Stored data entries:
==============================
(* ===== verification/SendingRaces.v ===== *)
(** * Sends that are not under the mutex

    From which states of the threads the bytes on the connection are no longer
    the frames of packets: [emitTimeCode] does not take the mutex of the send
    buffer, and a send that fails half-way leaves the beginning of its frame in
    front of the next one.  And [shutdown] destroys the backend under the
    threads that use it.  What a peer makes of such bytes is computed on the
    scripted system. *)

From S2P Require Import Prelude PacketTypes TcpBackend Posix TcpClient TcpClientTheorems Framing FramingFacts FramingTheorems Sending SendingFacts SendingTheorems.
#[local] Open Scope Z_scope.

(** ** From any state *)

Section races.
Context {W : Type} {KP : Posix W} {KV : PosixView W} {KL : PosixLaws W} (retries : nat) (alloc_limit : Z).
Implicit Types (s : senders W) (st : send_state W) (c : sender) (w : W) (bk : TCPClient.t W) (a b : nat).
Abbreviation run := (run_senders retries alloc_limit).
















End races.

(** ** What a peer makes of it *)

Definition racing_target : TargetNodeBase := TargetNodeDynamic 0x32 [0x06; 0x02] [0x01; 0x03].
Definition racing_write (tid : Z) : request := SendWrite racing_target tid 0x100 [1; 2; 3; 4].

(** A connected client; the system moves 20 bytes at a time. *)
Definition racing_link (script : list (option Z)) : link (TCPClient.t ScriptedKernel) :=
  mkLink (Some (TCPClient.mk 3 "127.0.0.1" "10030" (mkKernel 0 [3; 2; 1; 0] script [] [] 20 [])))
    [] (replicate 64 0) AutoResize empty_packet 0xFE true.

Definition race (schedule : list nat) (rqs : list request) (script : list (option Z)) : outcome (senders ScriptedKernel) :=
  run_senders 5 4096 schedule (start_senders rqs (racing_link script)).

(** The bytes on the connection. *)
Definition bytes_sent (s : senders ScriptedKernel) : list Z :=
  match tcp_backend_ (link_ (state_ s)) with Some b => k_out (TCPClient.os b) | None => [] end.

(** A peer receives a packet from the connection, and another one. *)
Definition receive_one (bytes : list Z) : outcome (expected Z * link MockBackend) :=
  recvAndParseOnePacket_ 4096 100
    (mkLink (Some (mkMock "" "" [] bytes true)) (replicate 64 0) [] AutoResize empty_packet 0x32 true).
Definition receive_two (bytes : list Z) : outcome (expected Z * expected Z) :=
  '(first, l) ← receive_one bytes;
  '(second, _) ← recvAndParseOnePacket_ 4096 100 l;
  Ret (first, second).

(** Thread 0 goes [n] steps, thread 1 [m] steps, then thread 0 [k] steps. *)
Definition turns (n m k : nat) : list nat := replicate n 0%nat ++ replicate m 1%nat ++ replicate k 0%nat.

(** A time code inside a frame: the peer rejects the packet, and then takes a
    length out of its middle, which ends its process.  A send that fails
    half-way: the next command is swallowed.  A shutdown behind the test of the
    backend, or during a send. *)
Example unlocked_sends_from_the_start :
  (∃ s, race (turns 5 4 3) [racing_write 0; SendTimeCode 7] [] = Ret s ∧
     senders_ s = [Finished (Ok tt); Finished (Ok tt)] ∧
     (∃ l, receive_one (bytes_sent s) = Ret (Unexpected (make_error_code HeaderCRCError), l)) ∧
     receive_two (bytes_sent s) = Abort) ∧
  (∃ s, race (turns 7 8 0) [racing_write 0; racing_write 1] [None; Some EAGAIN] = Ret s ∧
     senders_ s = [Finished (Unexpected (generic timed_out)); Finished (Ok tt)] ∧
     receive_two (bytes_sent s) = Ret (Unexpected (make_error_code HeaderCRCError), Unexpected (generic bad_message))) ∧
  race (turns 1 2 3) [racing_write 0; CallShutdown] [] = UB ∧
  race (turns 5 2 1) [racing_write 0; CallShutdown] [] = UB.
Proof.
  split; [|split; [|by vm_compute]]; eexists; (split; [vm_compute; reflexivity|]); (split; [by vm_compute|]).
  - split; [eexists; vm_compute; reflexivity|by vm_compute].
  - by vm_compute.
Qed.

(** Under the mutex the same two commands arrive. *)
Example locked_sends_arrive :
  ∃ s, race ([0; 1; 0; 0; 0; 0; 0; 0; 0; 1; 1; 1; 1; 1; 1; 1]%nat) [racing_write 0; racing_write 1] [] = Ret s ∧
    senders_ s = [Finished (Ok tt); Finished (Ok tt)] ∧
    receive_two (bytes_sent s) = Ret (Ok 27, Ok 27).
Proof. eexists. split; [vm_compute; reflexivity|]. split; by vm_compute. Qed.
==============================
▶ _About this exercise_
Whenever a line of the data includes "retries", copy that line.

▶ _Written answer_
Context {W : Type} {KP : Posix W} {KV : PosixView W} {KL : PosixLaws W} (retries : nat) (alloc_limit : Z).
Abbreviation run := (run_senders retries alloc_limit).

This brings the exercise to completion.